Bi-parental QTL mapping has shown the power to identify candidate QTL/genes for salinity tolerance. However, allelic diversity between parents and recombination occurring during the production of populations are limited, which leads to limitations in QTL mapping, although there are some multi-parent populations such as Multi-parent Advanced Generation Inter-Cross (MAGIC) (Kover et al., 2009; Korte and Farlow, 2013). Recent rapid development in genotyping and sequencing technologies has enabled novel association mapping to identify alleles in a much broader range of natural accessions. A genome wide association study (GWAS) explores the recombination that has occurred during a long evolutionary history of diverse sets of accessions (Nordborg and Tavare, 2002). QTL mapping is suitable for detecting rare alleles of large effect, while GWAS could be a complementary approach for the identification of major allelic variants underlying quantitative and complex traits (DeRose-Wilson and Gaut, 2011; Long et al., 2013). Barley has a high level population structure such as two-rowed and six-rowed cultivars, spring and winter barley (Pasam et al., 2012). Due to the confounding effect of population structure, GWAS have a higher chances of producing false positive (type I) and negative (type II) errors than QTL mapping (Zhu et al., 2008). A mixed-linear model (MLM) approach has been developed which leads to a better performance (Yu et al., 2006).
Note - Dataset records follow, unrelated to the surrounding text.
(* ===== verification/LinkedPtr.v ===== *)
(** The reference-linked smart pointer of the bundled test library
    (src/gtest/include/gtest/internal/gtest-linked_ptr.h): pointers that share an
    object form a circular list, and the last one to leave deletes the object. *)

From S2P Require Import Prelude Mem.

(** * State *)

(** A linked_ptr variable: its value and the next pointer of its link, not
    initialised before the link joins a circle. The link is identified with the
    variable it is a member of. *)
Record link : Type := Link { value_ : ptr; next_ : option loc }.

(** The linked_ptr variables, by address, the objects that are alive, and
    g_linked_ptr_mutex. *)
Record lstate : Type := LState {
  links : gmap loc link;
  objs : gset loc;
  locked : bool;
}.

Definition set_links (m : gmap loc link) (s : lstate) : lstate := LState m (objs s) (locked s).
Definition set_objs (o : gset loc) (s : lstate) : lstate := LState (links s) o (locked s).
Definition set_locked (b : bool) (s : lstate) : lstate := LState (links s) (objs s) b.

(** MutexLock lock(&g_linked_ptr_mutex), for the scope of [m]; a second lock
    by the same thread never returns. *)
Definition with_lock {A} (m : cmd lstate A) : cmd lstate A :=
  s ← get;
  if locked s then unfinished else
  modify (set_locked true);;
  a ← m;
  modify (set_locked false);;
  mret a.

(** * linked_ptr_internal *)

Definition get_next (p : loc) : cmd lstate loc :=
  s ← get;
  match links s !! p with
  | None => undefined Dangling
  | Some (Link _ None) => undefined Indeterminate
  | Some (Link _ (Some q)) => mret q
  end.

Definition set_next (p q : loc) : cmd lstate unit :=
  s ← get;
  match links s !! p with
  | None => undefined Dangling
  | Some (Link v _) => modify (set_links (<[p := Link v (Some q)]> (links s)))
  end.

Definition join_new (this : loc) : cmd lstate unit := set_next this this.

(** while (p->next_ != stop) { assert(p->next_ != bad); p = p->next_; } *)
Fixpoint find_before (fuel : nat) (p stop bad : loc) : cmd lstate loc :=
  match fuel with
  | O => unfinished
  | S fuel =>
    n ← get_next p;
    if bool_decide (n = stop) then mret p else
    assert_ (bool_decide (n ≠ bad));;
    find_before fuel n stop bad
  end.

(** A circle has at most as many members as there are links. *)
Definition ring_fuel (s : lstate) : nat := size (links s).

Definition join (this ptr : loc) : cmd lstate unit :=
  with_lock (
    s ← get;
    p ← find_before (ring_fuel s) ptr ptr this;
    set_next p this;;
    set_next this ptr).

Definition depart (this : loc) : cmd lstate bool :=
  with_lock (
    nxt ← get_next this;
    if bool_decide (nxt = this) then mret true else
    s ← get;
    p ← find_before (ring_fuel s) nxt this nxt;
    set_next p nxt;;
    mret false).

(** * linked_ptr *)

(** delete of an object; NULL is ignored. *)
Definition delete_object (v : ptr) : cmd lstate unit :=
  match v with
  | None => mret ()
  | Some v => s ← get;
    if bool_decide (v ∈ objs s) then modify (set_objs (objs s ∖ {[v]}))
    else undefined BadFree
  end.

Definition lp_get (p : loc) : cmd lstate ptr :=
  s ← get;
  match links s !! p with None => undefined Dangling | Some l => mret (value_ l) end.

(** The assignment to value_, in a variable that may be under construction. *)
Definition set_value (p : loc) (v : ptr) : cmd lstate unit :=
  modify (λ s, set_links (<[p := Link v (links s !! p ≫= next_)]> (links s)) s).

Definition lp_depart (this : loc) : cmd lstate unit :=
  last ← depart this;
  v ← lp_get this;
  if last : bool then delete_object v else mret ().

Definition lp_capture (this : loc) (v : ptr) : cmd lstate unit :=
  set_value this v;;
  join_new this.

Definition lp_copy (this ptr : loc) : cmd lstate unit :=
  v ← lp_get ptr;
  set_value this v;;
  if bool_decide (v ≠ NULL) then join this ptr else join_new this.

(** The constructors, the destructor, assignment and reset. *)
Definition lp_new (this : loc) (v : ptr) : cmd lstate unit := lp_capture this v.

Definition lp_copy_new (this ptr : loc) : cmd lstate unit :=
  assert_ (bool_decide (ptr ≠ this));;
  lp_copy this ptr.

Definition lp_destroy (this : loc) : cmd lstate unit :=
  lp_depart this;;
  modify (λ s, set_links (delete this (links s)) s).

Definition lp_assign (this ptr : loc) : cmd lstate unit :=
  if bool_decide (ptr ≠ this) then lp_depart this;; lp_copy this ptr else mret ().

Definition lp_reset (this : loc) (v : ptr) : cmd lstate unit :=
  lp_depart this;;
  lp_capture this v.

Definition lp_eq (p q : loc) : cmd lstate bool :=
  v ← lp_get p;
  w ← lp_get q;
  mret (bool_decide (v = w)).

(** * Clients *)

(** What a client does with linked pointers; the object given to a constructor
    or to reset is allocated for it. *)
Inductive lp_op : Type :=
  | Make (p : loc) (v : ptr)
  | CopyMake (p q : loc)
  | Assign (p q : loc)
  | Reset (p : loc) (v : ptr)
  | Destroy (p : loc).

Definition new_object (v : ptr) : cmd lstate unit :=
  match v with
  | None => mret ()
  | Some v => modify (λ s, set_objs ({[v]} ∪ objs s) s)
  end.

Definition run_lp (o : lp_op) : cmd lstate unit :=
  match o with
  | Make p v => new_object v;; lp_new p v
  | CopyMake p q => lp_copy_new p q
  | Assign p q => lp_assign p q
  | Reset p v => new_object v;; lp_reset p v
  | Destroy p => lp_destroy p
  end.

Fixpoint run_lps (os : list lp_op) : cmd lstate unit :=
  match os with
  | [] => mret ()
  | o :: os => run_lp o;; run_lps os
  end.

(** The specification: who points to what. *)
Definition fresh_object (a : gmap loc ptr) (v : ptr) : Prop :=
  ∀ p w, v = Some w → a !! p ≠ Some (Some w).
In barley, GWAS has been used for detecting genetic variations underlying diverse complex traits such as agronomic and morphologic traits (Cockram et al., 2010; Pasam et al., 2012; Wang et al., 2012; Munoz-Amatriain et al., 2014), malting quality related traits (Huang et al., 2014; Matthies et al., 2014; Cai et al., 2015), cadmium accumulation (Wu et al., 2015), frost tolerance (Visioni et al., 2013), aluminum tolerance (Cai et al., 2013; Zhou et al., 2016) and salinity tolerance (Long et al., 2013).

The objectives of this study were to (1) detect candidate QTL for salinity tolerance in barley through a GWAS; (2) and discuss how statistical models affect the power of GWAS. Also, for the first time, we utilized QTL mapping through MapQTL 6.0 software to confirm those QTL detected in GWAS.

Materials and Methods

Barley Germplasm and Genotyping

A total of 206 barley accessions collected from Europe, Asia, Australia, and Canada were used in this study. All the accessions were genotyped with Diversity Arrays Technology (DArT) markers (Wenzl et al., 2004) and distributed over the whole genome. A consensus genetic map was sourced from http://www.diversityarrays.com. More than 1100 polymorphic DArT markers were scored for this population. Among them, 482 markers were found to have a specific chromosome position. A total of 408 markers, with Q value (marker quality) and call rate above 80% as well as minor allele frequency (MAF) higher than 0.05, were used for population structure and association mapping analysis.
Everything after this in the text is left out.